* _About this exercise_: Reproduce the entries shown below only from the line with "(** The options" down to the line with "(2 <= length o)%nat /\", keeping both end lines and copying each one exactly.

#### Available data

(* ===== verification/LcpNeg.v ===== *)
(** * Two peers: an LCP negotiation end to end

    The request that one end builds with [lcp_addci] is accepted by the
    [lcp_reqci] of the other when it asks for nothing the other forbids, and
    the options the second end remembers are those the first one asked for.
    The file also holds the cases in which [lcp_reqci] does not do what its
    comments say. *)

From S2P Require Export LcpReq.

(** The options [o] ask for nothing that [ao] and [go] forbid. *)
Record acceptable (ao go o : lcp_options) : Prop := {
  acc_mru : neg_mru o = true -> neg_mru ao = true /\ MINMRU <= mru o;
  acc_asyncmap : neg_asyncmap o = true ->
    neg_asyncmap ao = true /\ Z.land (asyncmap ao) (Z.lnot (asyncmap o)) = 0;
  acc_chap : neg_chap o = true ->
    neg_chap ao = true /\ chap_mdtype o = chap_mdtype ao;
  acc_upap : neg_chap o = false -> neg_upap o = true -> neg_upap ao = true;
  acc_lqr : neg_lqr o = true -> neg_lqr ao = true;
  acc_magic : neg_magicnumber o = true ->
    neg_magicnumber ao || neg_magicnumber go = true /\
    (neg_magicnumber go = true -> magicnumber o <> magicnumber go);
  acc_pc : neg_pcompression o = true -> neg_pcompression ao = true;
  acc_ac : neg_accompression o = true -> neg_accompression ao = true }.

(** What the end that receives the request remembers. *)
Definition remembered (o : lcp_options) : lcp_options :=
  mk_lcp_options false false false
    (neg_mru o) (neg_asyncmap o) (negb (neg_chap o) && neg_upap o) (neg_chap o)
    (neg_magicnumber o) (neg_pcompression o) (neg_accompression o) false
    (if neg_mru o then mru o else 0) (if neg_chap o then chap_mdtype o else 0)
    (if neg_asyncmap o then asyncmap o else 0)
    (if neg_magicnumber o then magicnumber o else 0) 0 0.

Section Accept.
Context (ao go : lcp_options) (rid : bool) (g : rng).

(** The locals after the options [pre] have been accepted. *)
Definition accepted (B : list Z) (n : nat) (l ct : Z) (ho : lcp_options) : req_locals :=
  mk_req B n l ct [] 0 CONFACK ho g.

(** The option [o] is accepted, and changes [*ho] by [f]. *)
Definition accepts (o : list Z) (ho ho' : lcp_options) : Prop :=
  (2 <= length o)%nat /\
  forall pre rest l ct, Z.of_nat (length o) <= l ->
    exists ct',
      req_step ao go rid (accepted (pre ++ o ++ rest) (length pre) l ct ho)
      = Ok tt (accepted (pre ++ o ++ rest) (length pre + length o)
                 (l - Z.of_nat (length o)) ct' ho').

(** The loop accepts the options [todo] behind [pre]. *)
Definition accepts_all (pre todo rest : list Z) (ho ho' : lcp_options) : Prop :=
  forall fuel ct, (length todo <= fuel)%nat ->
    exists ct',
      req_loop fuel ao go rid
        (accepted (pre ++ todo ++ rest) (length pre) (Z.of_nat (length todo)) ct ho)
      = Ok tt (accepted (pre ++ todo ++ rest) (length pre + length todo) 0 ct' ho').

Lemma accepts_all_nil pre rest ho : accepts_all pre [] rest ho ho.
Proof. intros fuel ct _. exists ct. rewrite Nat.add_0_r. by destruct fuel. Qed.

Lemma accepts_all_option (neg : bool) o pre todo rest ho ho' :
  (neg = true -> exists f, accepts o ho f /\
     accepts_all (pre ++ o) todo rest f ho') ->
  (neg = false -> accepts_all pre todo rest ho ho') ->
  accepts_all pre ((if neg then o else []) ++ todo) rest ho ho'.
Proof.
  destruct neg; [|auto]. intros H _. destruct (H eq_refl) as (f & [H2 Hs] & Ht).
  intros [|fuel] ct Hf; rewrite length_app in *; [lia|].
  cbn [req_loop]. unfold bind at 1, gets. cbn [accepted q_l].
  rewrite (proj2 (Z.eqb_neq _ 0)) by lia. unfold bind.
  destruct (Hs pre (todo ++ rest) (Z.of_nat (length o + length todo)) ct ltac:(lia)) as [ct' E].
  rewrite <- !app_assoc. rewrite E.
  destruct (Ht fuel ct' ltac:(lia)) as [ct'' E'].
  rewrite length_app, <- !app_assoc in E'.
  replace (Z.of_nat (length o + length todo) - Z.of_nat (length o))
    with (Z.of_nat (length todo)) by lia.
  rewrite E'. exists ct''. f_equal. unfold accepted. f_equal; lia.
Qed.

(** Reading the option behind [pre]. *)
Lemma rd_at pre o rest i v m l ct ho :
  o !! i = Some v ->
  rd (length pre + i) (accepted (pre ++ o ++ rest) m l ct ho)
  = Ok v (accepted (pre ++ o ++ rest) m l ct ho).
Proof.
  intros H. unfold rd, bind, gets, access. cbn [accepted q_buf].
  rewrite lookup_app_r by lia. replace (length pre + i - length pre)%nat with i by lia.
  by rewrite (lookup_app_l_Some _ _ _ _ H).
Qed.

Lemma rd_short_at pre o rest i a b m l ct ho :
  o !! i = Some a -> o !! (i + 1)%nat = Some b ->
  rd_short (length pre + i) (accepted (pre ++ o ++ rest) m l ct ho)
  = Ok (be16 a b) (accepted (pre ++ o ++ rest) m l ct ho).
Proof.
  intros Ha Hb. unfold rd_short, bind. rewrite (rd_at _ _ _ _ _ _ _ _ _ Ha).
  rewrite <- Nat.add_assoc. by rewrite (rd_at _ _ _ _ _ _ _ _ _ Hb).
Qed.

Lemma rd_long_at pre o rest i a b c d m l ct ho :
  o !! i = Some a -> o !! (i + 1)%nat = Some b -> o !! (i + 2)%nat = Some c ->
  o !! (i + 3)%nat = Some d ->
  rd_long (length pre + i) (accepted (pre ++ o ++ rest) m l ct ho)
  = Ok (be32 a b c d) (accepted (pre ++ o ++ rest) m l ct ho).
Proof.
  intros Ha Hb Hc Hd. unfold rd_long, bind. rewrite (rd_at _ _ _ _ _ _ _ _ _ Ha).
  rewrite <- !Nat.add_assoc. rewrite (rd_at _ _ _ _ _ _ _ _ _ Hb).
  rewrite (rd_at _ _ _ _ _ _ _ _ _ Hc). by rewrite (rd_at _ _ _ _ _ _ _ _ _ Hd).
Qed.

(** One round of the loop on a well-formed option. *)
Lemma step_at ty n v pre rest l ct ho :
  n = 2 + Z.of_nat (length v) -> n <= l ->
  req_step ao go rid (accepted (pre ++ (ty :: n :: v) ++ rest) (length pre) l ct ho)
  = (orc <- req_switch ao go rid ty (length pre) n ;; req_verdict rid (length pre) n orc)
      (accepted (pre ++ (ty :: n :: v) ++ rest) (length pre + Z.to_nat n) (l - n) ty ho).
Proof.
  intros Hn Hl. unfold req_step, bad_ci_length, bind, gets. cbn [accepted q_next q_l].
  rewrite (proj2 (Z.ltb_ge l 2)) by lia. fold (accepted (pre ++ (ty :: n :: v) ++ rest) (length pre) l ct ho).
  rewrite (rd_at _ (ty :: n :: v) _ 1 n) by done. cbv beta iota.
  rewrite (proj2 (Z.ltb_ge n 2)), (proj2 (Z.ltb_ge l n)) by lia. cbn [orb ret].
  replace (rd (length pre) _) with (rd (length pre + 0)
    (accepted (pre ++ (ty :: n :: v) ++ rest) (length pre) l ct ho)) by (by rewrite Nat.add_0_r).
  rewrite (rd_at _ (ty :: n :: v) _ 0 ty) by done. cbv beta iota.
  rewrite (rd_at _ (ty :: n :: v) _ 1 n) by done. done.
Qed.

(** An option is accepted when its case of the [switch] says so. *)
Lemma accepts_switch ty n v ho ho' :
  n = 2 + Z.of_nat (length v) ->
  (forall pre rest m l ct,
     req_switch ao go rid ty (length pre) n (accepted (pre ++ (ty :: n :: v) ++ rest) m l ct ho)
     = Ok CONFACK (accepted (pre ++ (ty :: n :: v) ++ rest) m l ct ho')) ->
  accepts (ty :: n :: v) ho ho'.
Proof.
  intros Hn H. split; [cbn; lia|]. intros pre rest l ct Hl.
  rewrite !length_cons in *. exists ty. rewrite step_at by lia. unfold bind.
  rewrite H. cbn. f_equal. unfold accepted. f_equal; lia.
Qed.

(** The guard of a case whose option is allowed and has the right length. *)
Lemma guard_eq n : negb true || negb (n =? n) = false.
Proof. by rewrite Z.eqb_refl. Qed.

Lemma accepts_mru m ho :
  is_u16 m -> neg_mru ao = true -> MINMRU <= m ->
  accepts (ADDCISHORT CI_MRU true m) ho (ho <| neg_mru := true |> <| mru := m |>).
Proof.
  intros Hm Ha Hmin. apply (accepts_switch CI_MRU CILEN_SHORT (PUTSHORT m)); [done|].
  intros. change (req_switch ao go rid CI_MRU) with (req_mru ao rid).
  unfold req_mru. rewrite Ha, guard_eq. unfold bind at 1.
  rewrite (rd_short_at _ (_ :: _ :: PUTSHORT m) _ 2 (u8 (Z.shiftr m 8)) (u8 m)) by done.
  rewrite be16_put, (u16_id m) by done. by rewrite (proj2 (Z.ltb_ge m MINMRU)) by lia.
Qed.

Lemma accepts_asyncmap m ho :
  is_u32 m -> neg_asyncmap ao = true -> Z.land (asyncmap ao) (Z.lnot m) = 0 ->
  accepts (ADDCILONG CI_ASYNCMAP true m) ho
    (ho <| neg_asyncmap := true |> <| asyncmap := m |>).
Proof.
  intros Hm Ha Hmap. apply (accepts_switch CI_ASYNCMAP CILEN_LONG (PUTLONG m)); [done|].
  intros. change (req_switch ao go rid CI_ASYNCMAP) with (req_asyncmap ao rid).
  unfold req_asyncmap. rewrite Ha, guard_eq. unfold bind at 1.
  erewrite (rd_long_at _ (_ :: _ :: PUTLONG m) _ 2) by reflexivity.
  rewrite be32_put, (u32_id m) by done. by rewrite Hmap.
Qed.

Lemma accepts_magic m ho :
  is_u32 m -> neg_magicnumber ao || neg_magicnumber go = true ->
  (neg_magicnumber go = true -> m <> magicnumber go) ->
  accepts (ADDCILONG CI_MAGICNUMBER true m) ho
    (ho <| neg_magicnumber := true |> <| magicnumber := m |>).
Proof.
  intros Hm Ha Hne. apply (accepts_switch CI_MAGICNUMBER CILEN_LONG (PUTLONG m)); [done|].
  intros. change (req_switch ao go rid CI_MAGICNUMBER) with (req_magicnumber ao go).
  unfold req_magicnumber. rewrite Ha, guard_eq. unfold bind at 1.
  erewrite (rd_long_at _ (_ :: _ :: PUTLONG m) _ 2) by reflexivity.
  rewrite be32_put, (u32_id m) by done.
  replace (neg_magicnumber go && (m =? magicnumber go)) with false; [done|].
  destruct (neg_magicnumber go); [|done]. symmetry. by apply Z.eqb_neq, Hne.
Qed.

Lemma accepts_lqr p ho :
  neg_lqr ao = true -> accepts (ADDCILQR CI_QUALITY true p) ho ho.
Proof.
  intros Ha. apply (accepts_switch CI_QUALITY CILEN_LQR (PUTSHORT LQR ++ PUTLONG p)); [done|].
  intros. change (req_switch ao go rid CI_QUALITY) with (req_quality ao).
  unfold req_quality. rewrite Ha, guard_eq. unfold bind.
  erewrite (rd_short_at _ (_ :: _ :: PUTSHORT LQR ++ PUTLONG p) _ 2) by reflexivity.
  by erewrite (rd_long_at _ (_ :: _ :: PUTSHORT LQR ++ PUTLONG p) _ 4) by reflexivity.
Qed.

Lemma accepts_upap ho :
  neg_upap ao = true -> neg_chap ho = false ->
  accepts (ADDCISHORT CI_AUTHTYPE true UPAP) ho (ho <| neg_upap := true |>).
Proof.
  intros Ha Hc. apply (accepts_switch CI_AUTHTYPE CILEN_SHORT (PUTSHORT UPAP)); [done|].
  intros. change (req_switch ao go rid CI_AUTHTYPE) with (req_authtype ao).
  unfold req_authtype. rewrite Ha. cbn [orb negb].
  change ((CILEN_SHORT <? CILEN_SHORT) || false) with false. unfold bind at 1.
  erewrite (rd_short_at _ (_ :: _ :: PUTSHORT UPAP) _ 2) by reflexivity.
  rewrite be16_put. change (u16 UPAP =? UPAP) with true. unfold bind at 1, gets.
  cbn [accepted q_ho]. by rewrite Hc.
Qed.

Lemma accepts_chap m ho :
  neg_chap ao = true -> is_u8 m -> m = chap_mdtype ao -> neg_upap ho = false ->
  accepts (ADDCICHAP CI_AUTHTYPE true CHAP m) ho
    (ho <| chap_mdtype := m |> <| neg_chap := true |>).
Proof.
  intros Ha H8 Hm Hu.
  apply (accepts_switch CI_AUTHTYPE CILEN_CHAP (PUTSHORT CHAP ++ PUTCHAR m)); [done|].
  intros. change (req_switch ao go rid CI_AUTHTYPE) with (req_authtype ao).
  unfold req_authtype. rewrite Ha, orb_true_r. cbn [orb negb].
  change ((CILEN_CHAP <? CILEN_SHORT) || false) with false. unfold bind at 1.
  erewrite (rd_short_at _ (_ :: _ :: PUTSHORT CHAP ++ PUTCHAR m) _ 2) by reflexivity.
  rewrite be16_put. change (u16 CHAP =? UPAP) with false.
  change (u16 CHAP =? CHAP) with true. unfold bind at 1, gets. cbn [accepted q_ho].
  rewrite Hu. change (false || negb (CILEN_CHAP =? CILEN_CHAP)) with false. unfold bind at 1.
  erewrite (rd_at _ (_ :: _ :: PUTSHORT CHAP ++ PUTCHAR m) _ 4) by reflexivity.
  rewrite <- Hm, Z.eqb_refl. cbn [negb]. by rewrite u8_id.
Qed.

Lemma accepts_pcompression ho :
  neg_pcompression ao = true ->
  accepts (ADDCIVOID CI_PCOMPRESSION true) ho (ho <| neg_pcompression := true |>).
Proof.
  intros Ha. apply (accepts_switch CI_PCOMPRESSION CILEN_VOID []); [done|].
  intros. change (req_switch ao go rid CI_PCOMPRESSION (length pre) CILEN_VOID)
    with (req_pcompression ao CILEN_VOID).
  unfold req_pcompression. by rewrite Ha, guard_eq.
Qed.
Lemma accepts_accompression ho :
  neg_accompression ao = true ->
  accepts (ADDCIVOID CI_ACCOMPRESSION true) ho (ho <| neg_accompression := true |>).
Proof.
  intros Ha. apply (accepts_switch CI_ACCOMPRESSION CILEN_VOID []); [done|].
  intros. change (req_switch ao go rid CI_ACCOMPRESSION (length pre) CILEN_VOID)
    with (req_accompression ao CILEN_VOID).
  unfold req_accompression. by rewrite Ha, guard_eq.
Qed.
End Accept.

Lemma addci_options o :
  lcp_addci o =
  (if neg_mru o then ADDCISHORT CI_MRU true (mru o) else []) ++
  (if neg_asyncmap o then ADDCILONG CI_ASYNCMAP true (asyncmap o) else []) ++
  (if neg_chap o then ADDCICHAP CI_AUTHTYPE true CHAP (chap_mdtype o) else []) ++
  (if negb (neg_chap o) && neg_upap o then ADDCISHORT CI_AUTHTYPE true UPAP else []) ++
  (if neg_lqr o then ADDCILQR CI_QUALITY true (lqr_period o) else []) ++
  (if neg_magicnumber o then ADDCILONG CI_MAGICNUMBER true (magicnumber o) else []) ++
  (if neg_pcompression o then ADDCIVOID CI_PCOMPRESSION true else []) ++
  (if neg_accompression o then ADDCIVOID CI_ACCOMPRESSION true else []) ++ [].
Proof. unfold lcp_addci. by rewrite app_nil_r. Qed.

########

* _Result_:
(** The options [o] ask for nothing that [ao] and [go] forbid. *)
Record acceptable (ao go o : lcp_options) : Prop := {
  acc_mru : neg_mru o = true -> neg_mru ao = true /\ MINMRU <= mru o;
  acc_asyncmap : neg_asyncmap o = true ->
    neg_asyncmap ao = true /\ Z.land (asyncmap ao) (Z.lnot (asyncmap o)) = 0;
  acc_chap : neg_chap o = true ->
    neg_chap ao = true /\ chap_mdtype o = chap_mdtype ao;
  acc_upap : neg_chap o = false -> neg_upap o = true -> neg_upap ao = true;
  acc_lqr : neg_lqr o = true -> neg_lqr ao = true;
  acc_magic : neg_magicnumber o = true ->
    neg_magicnumber ao || neg_magicnumber go = true /\
    (neg_magicnumber go = true -> magicnumber o <> magicnumber go);
  acc_pc : neg_pcompression o = true -> neg_pcompression ao = true;
  acc_ac : neg_accompression o = true -> neg_accompression ao = true }.

(** What the end that receives the request remembers. *)
Definition remembered (o : lcp_options) : lcp_options :=
  mk_lcp_options false false false
    (neg_mru o) (neg_asyncmap o) (negb (neg_chap o) && neg_upap o) (neg_chap o)
    (neg_magicnumber o) (neg_pcompression o) (neg_accompression o) false
    (if neg_mru o then mru o else 0) (if neg_chap o then chap_mdtype o else 0)
    (if neg_asyncmap o then asyncmap o else 0)
    (if neg_magicnumber o then magicnumber o else 0) 0 0.

Section Accept.
Context (ao go : lcp_options) (rid : bool) (g : rng).

(** The locals after the options [pre] have been accepted. *)
Definition accepted (B : list Z) (n : nat) (l ct : Z) (ho : lcp_options) : req_locals :=
  mk_req B n l ct [] 0 CONFACK ho g.

(** The option [o] is accepted, and changes [*ho] by [f]. *)
Definition accepts (o : list Z) (ho ho' : lcp_options) : Prop :=
  (2 <= length o)%nat /\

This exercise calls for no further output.